Below are some records. Return exactly the lines from the one with "transport, the wall" to the one with "let n := nat_of_ascii c in", and nothing else.

DATASET RECORDS section start

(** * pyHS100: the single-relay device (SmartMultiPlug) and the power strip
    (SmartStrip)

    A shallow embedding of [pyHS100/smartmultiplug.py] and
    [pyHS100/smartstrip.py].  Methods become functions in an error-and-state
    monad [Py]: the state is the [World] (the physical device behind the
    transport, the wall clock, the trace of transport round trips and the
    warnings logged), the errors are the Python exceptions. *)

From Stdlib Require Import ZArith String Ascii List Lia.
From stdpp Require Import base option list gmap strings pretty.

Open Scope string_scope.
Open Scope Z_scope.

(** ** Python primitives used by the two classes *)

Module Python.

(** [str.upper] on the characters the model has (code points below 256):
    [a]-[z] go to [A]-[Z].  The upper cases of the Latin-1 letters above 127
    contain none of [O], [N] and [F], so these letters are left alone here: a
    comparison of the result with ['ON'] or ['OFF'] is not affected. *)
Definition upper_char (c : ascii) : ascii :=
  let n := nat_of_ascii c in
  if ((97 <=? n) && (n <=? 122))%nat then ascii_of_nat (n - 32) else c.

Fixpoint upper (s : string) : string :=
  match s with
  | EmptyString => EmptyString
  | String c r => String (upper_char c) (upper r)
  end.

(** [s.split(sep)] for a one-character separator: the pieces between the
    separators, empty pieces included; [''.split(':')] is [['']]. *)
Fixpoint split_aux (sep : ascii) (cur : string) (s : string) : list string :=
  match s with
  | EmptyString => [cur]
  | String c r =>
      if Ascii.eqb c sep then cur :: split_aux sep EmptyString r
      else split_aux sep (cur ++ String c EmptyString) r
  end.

DATASET RECORDS section end

__SOLUTION FOR THIS PROBLEM__.
    transport, the wall clock, the trace of transport round trips and the
    warnings logged), the errors are the Python exceptions. *)

From Stdlib Require Import ZArith String Ascii List Lia.
From stdpp Require Import base option list gmap strings pretty.

Open Scope string_scope.
Open Scope Z_scope.

(** ** Python primitives used by the two classes *)

Module Python.

(** [str.upper] on the characters the model has (code points below 256):
    [a]-[z] go to [A]-[Z].  The upper cases of the Latin-1 letters above 127
    contain none of [O], [N] and [F], so these letters are left alone here: a
    comparison of the result with ['ON'] or ['OFF'] is not affected. *)
Definition upper_char (c : ascii) : ascii :=
  let n := nat_of_ascii c in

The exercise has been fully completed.